(Collected data)

------------------------------------------------------------------------

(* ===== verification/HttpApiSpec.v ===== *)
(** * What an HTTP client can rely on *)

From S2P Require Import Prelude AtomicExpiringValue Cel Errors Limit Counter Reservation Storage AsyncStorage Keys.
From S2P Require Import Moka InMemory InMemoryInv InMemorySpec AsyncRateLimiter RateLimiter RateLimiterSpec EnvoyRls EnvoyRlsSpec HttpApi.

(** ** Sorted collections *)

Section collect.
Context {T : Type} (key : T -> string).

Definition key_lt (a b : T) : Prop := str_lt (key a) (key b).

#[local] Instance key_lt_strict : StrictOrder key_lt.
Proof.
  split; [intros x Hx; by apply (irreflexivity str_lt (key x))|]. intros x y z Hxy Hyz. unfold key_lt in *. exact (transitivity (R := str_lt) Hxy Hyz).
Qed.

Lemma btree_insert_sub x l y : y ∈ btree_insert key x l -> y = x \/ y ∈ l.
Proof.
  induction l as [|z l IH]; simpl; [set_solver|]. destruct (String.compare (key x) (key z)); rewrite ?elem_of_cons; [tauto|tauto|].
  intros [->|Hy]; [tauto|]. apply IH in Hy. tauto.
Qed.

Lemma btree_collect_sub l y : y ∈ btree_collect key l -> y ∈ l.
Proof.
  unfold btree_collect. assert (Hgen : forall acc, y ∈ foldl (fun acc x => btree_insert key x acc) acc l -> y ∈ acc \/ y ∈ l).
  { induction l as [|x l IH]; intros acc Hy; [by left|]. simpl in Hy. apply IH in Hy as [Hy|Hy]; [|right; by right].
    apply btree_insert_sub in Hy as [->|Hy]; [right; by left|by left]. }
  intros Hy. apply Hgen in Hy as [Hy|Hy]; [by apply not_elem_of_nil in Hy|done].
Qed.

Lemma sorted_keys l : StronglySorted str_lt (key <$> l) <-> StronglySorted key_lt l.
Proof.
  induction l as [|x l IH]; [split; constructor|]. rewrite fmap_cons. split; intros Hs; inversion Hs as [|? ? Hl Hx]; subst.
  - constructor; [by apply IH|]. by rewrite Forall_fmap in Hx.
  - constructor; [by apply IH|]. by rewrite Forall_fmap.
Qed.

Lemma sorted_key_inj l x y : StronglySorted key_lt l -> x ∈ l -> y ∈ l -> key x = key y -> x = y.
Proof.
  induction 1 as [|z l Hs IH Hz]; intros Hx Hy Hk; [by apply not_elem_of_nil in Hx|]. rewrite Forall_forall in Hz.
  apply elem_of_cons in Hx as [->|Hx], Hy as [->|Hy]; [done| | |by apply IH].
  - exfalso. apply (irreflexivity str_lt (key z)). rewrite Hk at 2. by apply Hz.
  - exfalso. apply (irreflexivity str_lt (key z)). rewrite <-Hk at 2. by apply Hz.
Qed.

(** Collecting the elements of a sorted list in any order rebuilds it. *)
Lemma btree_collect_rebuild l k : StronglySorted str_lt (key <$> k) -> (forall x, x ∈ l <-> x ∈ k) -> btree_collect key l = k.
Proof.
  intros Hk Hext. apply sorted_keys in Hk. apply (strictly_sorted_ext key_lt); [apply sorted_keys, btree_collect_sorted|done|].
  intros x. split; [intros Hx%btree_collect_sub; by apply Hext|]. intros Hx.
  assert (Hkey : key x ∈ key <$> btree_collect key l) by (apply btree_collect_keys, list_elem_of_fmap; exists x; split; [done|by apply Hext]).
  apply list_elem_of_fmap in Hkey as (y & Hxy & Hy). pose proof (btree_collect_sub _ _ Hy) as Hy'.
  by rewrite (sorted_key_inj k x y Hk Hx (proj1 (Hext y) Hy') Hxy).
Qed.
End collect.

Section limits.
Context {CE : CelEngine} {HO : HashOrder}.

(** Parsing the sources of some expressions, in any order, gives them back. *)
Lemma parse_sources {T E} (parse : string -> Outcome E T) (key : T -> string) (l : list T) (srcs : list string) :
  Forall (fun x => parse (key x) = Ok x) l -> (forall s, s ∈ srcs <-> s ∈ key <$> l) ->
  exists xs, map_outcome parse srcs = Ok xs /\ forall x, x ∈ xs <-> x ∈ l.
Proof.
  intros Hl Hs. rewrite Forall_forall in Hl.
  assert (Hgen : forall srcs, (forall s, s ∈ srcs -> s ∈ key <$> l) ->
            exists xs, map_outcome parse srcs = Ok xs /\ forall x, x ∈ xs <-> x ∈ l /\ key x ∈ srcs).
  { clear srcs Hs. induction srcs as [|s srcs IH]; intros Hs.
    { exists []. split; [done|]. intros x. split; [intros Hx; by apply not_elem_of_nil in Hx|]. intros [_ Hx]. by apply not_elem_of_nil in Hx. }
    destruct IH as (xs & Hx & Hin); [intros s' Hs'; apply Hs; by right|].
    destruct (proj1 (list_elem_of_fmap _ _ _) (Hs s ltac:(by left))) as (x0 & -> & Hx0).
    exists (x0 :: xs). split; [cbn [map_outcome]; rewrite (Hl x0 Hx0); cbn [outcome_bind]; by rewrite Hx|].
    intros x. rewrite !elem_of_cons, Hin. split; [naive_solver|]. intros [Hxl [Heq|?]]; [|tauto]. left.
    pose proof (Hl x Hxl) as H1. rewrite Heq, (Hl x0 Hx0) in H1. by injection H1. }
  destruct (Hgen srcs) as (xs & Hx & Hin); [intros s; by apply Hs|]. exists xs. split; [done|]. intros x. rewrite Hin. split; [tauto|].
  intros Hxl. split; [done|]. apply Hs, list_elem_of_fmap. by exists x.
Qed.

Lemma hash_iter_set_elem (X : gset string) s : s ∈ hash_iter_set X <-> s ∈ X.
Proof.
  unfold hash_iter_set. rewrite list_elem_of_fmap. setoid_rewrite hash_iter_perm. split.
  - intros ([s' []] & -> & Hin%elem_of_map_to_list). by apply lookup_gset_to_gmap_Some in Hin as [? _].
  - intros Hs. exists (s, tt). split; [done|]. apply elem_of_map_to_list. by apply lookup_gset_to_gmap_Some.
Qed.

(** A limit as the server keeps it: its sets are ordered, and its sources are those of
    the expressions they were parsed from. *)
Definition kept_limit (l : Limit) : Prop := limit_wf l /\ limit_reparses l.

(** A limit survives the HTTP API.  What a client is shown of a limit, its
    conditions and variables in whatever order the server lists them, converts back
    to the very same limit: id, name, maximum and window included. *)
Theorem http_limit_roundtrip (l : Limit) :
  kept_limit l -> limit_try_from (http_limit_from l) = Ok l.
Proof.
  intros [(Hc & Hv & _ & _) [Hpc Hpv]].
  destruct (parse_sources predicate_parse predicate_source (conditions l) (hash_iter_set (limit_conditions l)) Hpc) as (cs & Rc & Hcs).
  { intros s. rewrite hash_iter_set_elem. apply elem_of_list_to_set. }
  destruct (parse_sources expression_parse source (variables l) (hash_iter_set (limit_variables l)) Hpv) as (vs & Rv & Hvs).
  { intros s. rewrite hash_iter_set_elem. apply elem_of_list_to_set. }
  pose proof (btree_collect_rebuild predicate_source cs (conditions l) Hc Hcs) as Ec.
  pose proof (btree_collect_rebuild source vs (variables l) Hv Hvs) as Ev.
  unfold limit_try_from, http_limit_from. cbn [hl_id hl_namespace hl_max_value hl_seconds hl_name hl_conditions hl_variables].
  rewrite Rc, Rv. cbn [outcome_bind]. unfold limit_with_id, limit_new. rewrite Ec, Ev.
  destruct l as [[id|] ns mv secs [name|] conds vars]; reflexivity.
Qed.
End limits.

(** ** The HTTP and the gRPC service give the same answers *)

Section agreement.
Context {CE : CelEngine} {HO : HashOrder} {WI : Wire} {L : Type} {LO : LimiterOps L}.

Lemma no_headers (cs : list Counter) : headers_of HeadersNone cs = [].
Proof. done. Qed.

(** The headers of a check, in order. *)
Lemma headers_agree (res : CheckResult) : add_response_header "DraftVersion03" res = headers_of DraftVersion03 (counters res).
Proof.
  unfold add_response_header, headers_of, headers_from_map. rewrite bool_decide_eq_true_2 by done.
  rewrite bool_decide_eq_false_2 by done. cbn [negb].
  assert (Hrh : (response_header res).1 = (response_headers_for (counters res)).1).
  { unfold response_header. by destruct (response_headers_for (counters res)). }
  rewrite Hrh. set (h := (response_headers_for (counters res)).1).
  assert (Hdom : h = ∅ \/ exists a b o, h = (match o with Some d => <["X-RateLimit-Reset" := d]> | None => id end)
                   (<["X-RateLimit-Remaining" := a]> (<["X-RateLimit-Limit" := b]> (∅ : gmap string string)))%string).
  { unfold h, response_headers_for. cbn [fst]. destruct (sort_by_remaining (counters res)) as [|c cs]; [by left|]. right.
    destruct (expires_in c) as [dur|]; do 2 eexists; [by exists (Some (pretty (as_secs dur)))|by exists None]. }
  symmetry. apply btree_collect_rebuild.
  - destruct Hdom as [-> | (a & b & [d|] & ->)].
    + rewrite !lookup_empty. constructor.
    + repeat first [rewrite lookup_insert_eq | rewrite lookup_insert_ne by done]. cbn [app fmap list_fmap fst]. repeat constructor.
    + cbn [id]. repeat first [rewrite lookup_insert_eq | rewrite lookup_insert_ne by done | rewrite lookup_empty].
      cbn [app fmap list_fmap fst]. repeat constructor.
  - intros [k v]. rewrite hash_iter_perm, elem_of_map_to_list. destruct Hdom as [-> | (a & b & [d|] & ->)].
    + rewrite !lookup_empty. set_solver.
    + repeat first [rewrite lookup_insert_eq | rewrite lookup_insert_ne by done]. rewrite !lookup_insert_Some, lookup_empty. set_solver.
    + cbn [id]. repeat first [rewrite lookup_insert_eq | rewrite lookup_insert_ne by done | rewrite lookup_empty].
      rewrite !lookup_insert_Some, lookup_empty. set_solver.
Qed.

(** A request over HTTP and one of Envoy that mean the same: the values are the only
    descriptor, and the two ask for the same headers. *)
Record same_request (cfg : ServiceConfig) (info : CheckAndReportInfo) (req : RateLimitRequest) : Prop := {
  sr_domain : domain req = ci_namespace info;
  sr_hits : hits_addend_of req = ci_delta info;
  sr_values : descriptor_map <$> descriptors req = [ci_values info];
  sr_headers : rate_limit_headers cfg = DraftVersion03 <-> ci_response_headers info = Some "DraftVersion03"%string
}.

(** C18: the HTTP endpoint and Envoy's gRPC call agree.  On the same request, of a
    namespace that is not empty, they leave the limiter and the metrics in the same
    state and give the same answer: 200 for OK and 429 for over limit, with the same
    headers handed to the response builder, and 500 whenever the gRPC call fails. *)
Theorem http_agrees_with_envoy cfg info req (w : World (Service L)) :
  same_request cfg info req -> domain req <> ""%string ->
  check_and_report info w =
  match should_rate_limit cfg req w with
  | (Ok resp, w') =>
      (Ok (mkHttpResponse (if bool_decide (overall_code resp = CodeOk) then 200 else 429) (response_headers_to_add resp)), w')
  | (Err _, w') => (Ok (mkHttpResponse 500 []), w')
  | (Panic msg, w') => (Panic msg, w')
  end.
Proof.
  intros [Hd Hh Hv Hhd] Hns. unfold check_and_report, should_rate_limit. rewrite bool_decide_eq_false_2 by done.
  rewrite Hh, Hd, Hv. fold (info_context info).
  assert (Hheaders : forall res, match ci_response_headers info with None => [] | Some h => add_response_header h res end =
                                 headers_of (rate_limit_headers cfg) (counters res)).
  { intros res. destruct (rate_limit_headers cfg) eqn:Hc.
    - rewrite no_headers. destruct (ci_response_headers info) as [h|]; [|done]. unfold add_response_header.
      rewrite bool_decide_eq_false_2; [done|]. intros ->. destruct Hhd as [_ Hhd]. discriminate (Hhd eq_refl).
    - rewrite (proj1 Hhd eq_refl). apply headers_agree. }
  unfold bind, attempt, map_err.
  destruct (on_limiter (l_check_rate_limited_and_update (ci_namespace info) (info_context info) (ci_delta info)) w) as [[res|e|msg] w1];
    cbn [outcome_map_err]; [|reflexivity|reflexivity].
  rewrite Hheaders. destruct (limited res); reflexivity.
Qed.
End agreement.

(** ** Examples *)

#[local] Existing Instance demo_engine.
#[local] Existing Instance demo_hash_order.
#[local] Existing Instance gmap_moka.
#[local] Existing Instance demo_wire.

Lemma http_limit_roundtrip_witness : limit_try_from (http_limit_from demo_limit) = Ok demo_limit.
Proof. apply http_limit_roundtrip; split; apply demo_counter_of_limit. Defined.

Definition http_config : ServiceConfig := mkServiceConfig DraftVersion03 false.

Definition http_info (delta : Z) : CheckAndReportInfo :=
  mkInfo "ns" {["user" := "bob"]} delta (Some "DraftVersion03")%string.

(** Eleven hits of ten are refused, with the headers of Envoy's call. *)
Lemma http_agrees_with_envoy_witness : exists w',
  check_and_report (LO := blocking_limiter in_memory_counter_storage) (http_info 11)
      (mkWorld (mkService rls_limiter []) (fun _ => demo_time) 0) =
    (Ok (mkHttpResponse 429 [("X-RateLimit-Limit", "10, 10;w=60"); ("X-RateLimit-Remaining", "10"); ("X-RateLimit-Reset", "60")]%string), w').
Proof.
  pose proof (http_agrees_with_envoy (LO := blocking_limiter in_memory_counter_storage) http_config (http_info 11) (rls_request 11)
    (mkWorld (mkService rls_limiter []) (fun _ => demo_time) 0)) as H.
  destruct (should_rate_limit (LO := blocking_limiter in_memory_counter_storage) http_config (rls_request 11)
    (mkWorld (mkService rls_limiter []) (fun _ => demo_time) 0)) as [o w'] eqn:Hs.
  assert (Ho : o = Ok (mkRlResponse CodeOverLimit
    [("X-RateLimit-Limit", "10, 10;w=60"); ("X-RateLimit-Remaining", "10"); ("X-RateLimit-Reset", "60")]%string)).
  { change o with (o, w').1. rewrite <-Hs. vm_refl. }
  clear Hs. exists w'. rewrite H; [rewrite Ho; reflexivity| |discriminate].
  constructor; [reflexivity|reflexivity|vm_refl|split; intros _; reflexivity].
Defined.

------------------------------------------------------------------------

Tell how many lines of the entries above include "induction". The answer should be the number and nothing more.

5